## Aim of the exercise
Scan the data below for the string "only". Show every line where it turns up.

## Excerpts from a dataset
--------------------

(** C6. With an empty target address or an empty fleet, starting a swarm
    hands no request to the chain client and leaves the fleet (every wallet
    with its status), the stats, the two busy flags and the tasks exactly as
    they were; unless an operation is already in flight, in which case the
    call returns at once, it appends one error entry to the log: the missing
    target, or else the missing fleet. *)
Theorem swarm_refused (s : App)
  (Hpre : targetContract (form s) = "" \/ wallets s = []) :
  let s' := handleStartSwarm s in
  wallets s' = wallets s /\ stats s' = stats s /\
  isFunding s' = isFunding s /\ isSwarming s' = isSwarming s /\
  tasks s' = tasks s /\
  (forall a, requests a (history s') = requests a (history s)) /\
  (isBusy s = true -> s' = s) /\
  (isBusy s = false ->
   exists msg,
     logs s' = logs s ++ [mkLog msg ERROR None] /\
     history s' = history s ++ [Logged (mkLog msg ERROR None)] /\
     (targetContract (form s) = "" -> msg = "Target Contract address required") /\
     (targetContract (form s) <> "" ->
      msg = "No active fleet. Generate or Fund first.")).
Proof.
  cbn zeta. unfold handleStartSwarm, isBusy.
  destruct (isFunding s || isSwarming s) eqn:Hb.
  - repeat split; try reflexivity. discriminate.
  - destruct (JS.truthy (targetContract (form s))) eqn:Ht; cbn [negb].
    + assert (Hne : targetContract (form s) <> "").
      { intros H. apply truthy_empty in H. congruence. }
      destruct Hpre as [H|Hnil]; [contradiction|].
      rewrite Hnil. cbn [length Nat.eqb]. fields. rewrite Hnil.
      do 5 (split; [reflexivity|]). split; [|split; [discriminate|]].
      * intros a. by rewrite requests_app, app_nil_r.
      * intros _. eexists. do 2 (split; [reflexivity|]).
        split; [contradiction|reflexivity].
    + apply truthy_empty in Ht. fields.
      do 5 (split; [reflexivity|]). split; [|split; [discriminate|]].
      * intros a. by rewrite requests_app, app_nil_r.
      * intros _. eexists. do 2 (split; [reflexivity|]).
        split; [reflexivity|contradiction].
Qed.

(** ** The gas limit *)

Section Gas.

Context (E : Ethers).

(** The request that [executeInteraction] builds has no gas limit. *)
Lemma executeInteraction_no_gasLimit (walletData : WalletAccount)
  (targetContract data : string) (nonce : option nat) (signer : string)
  (req : TxRequest) :
  executeInteraction E walletData targetContract data nonce = Some (signer, req) ->
  req_gasLimit req = None.
Proof.
  unfold executeInteraction.
  destruct (new_Wallet E (privateKey walletData)); [|discriminate].
  destruct nonce; intros H; inversion H; reflexivity.
Qed.

End Gas.

(** ** Funding *)

Section Funding.

Context (E : Ethers).

Lemma fund_monitor_app (ph : FundPhase) (a b : list Obs) :
  fund_monitor ph (a ++ b) =
  match fund_monitor ph a with
  | Some ph' => fund_monitor ph' b
  | None => None
  end.
Proof.
  revert ph. induction a as [|o a IH]; intros ph; cbn [app fund_monitor].
  - reflexivity.
  - destruct (fund_monitor_step ph o); [apply IH|reflexivity].
Qed.

Lemma transfer_trace_monitor (key : string) (amt : Z) (i : nat)
  (t : WalletAccount) (r : SendReply) :
  fund_monitor NoTransfer (transfer_trace key amt i t r) = Some NoTransfer.
Proof.
  unfold transfer_trace. destruct r as [tx|reason msg]; [|reflexivity].
  destruct (wait tx 1); cbn; [|reflexivity].
  by rewrite String.eqb_refl.
Qed.

Lemma transfer_trace_recipient (key : string) (amt : Z) (i : nat)
  (t : WalletAccount) (r : SendReply) :
  recipients (requests Funder (transfer_trace key amt i t r)) = [address t].
Proof.
  unfold transfer_trace. destruct r as [tx|reason msg]; [|reflexivity].
  by destruct (wait tx 1).
Qed.

Lemma transfer_trace_logged (key : string) (amt : Z) (i : nat)
  (t : WalletAccount) (r : SendReply) :
  logged (transfer_trace key amt i t r) =
  match r with
  | Accepted tx => if wait tx 1 then [funded_entry i (hash tx)] else []
  | Rejected _ _ => []
  end.
Proof.
  unfold transfer_trace. destruct r as [tx|reason msg]; [|reflexivity].
  by destruct (wait tx 1).
Qed.

(** One transfer: the state after it. *)
Lemma fund_one (funder : KeyPair) (amt : Z) (reply : nat -> SendReply)
  (t : WalletAccount) (rest : list WalletAccount) (i : nat) (s : App) :
  exists s2,
    fundWallets_from funder amt (t :: rest) i onFunded reply s =
      fundWallets_from funder amt rest (S i) onFunded reply s2 /\
    history s2 =
      history s ++ transfer_trace (kp_privateKey funder) amt i t (reply i) /\
    logs s2 =
      logs s ++ logged (transfer_trace (kp_privateKey funder) amt i t (reply i)) /\
    wallets s2 =
      (if confirmed (reply i) then update_at i (with_status funding) (wallets s)
       else wallets s).
Proof.
  cbn [fundWallets_from]. eexists. split; [reflexivity|].
  unfold transfer_trace, confirmed, funding_failed, funded_entry.
  destruct (reply i) as [tx|reason msg].
  - destruct (wait tx 1); unfold onFunded; fields; rewrite <- !app_assoc;
      cbn [app]; repeat split; by rewrite ?app_nil_r.
  - fields. rewrite <- !app_assoc. cbn [app]. repeat split.
    by rewrite app_nil_r.
Qed.

Lemma fundWallets_from_trace (funder : KeyPair) (amt : Z)
  (reply : nat -> SendReply) (targets : list WalletAccount) :
  forall i s,
    let tr := concat (imap (fun j t =>
                 transfer_trace (kp_privateKey funder) amt (i + j) t
                   (reply (i + j))) targets) in
    let s' := fundWallets_from funder amt targets i onFunded reply s in
    history s' = history s ++ tr /\
    logs s' = logs s ++ logged tr /\
    fund_monitor NoTransfer tr = Some NoTransfer /\
    recipients (requests Funder tr) = map address targets /\
    wallets s' =
      imap (fun j w =>
              if (i <=? j)%nat && (j <? i + length targets)%nat
                 && confirmed (reply j)
              then with_status funding w else w) (wallets s).
Proof.
  induction targets as [|t rest IH]; intros i s.
  - cbn zeta. cbn [fundWallets_from].
    split; [symmetry; apply app_nil_r|].
    split; [symmetry; apply app_nil_r|].
    split; [reflexivity|]. split; [reflexivity|].
    apply list_eq. intros j. rewrite list_lookup_imap.
    destruct (wallets s !! j); cbn [fmap option_fmap option_map length];
      [|reflexivity].
    destruct (Nat.leb_spec i j), (Nat.ltb_spec j (i + 0)); cbn [andb];
      try reflexivity; lia.
  - cbn zeta.
    destruct (fund_one funder amt reply t rest i s) as (s2 & -> & Hh & Hl & Hw).
    destruct (IH (S i) s2) as (Hh' & Hl' & Hm' & Hr' & Hw').
    cbn [imap concat]. rewrite Nat.add_0_r.
    set (tr0 := transfer_trace (kp_privateKey funder) amt i t (reply i)) in *.
    assert (Hext : imap ((fun j t0 => transfer_trace (kp_privateKey funder) amt
                             (i + j) t0 (reply (i + j))) ∘ S) rest =
                   imap (fun j t0 => transfer_trace (kp_privateKey funder) amt
                             (S i + j) t0 (reply (S i + j))) rest).
    { apply imap_ext. intros j x _. cbn. by replace (i + S j) with (S (i + j)) by lia. }
    rewrite Hext.
    set (tr1 := concat (imap (fun j t0 => transfer_trace (kp_privateKey funder)
                          amt (S i + j) t0 (reply (S i + j))) rest)) in *.
    split; [by rewrite Hh', Hh, app_assoc|].
    split; [unfold logged in *; by rewrite Hl', Hl, omap_app, app_assoc|].
    split; [rewrite fund_monitor_app; unfold tr0;
            by rewrite transfer_trace_monitor|].
    split.
    { rewrite requests_app. unfold recipients in *. rewrite omap_app.
      fold (recipients (requests Funder tr0)). unfold tr0.
      rewrite transfer_trace_recipient. cbn [map app]. f_equal. exact Hr'. }
    rewrite Hw', Hw. apply list_eq. intros j.
    rewrite !list_lookup_imap. cbn [length].
    destruct (decide (j = i)) as [->|Hne].
    + replace (S i <=? i)%nat with false by (symmetry; apply Nat.leb_gt; lia).
      replace (i <=? i)%nat with true by (symmetry; apply Nat.leb_le; lia).
      replace (i <? i + S (length rest))%nat with true
        by (symmetry; apply Nat.ltb_lt; lia).
      cbn [andb]. destruct (confirmed (reply i)); [|reflexivity].
      unfold update_at. rewrite list_lookup_alter_eq.
      by destruct (wallets s !! i).
    + assert (Hsame : (if confirmed (reply i)
                       then update_at i (with_status funding) (wallets s)
                       else wallets s) !! j = wallets s !! j).
      { destruct (confirmed (reply i)); [|reflexivity].
        unfold update_at. by rewrite list_lookup_alter_ne. }
      rewrite Hsame.
      destruct (wallets s !! j); cbn [fmap option_fmap option_map];
        [|reflexivity].
      assert (Hb : ((S i <=? j)%nat && (j <? S i + length rest)%nat) =
                   ((i <=? j)%nat && (j <? i + S (length rest))%nat)).
      { destruct (Nat.leb_spec (S i) j), (Nat.leb_spec i j),
          (Nat.ltb_spec j (S i + length rest)),
          (Nat.ltb_spec j (i + S (length rest))); cbn; try reflexivity; lia. }
      by rewrite Hb.
Qed.

(** C5. Funding a fleet works through the wallets one after another in
    fleet order: the history of the pass is the sequence of the traces of
    the single transfers, by ascending index, each from its request to its
    settlement, so that a transfer is requested only when none is in
    flight; the callback (success entry with the transaction hash, status
    funding) runs only after the first confirmation of that transfer has
    arrived; a transfer that fails is reported on the console and the
    transfers to the wallets after it are requested all the same. *)
Theorem funding_sequential (funderPrivateKey amountPerWallet : string)
  (funder : KeyPair) (amountWei : Z) (targets : list WalletAccount)
  (reply : nat -> SendReply) (s : App)
  (Hkey : new_Wallet E funderPrivateKey = Some funder)
  (Hamt : parseEther E amountPerWallet = Some amountWei) :
  let tr := concat (imap (fun i t =>
               transfer_trace (kp_privateKey funder) amountWei i t (reply i))
               targets) in
  exists s',
    fundWallets E funderPrivateKey targets amountPerWallet onFunded reply s
      = Some s' /\
    history s' = history s ++ tr /\
    recipients (requests Funder tr) = map address targets /\
    fund_monitor NoTransfer tr = Some NoTransfer /\
    logs s' = logs s ++ logged tr /\
    wallets s' =
      imap (fun i w =>
              if (i <? length targets)%nat && confirmed (reply i)
              then with_status funding w else w) (wallets s).
Proof.
  cbn zeta. unfold fundWallets. rewrite Hkey, Hamt. eexists.
  split; [reflexivity|].
  destruct (fundWallets_from_trace funder amountWei reply targets 0 s)
    as (Hh & Hl & Hm & Hr & Hw).
  cbn [Nat.add] in *.
  split; [exact Hh|]. split; [exact Hr|]. split; [exact Hm|].
  split; [exact Hl|]. rewrite Hw. apply imap_ext. intros j w _.
  cbn [Nat.leb andb]. reflexivity.
Qed.

End Funding.

(** ** The nonces of a swarm *)

Lemma requests_req (a b : Actor) (c : ChainCall) :
  requests a [Req b c] = if actor_eqb a b then [c] else [].
Proof. unfold requests. cbn. by destruct (actor_eqb a b). Qed.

--------------------

## Response to this task
    settlement, so that a transfer is requested only when none is in
    funding) runs only after the first confirmation of that transfer has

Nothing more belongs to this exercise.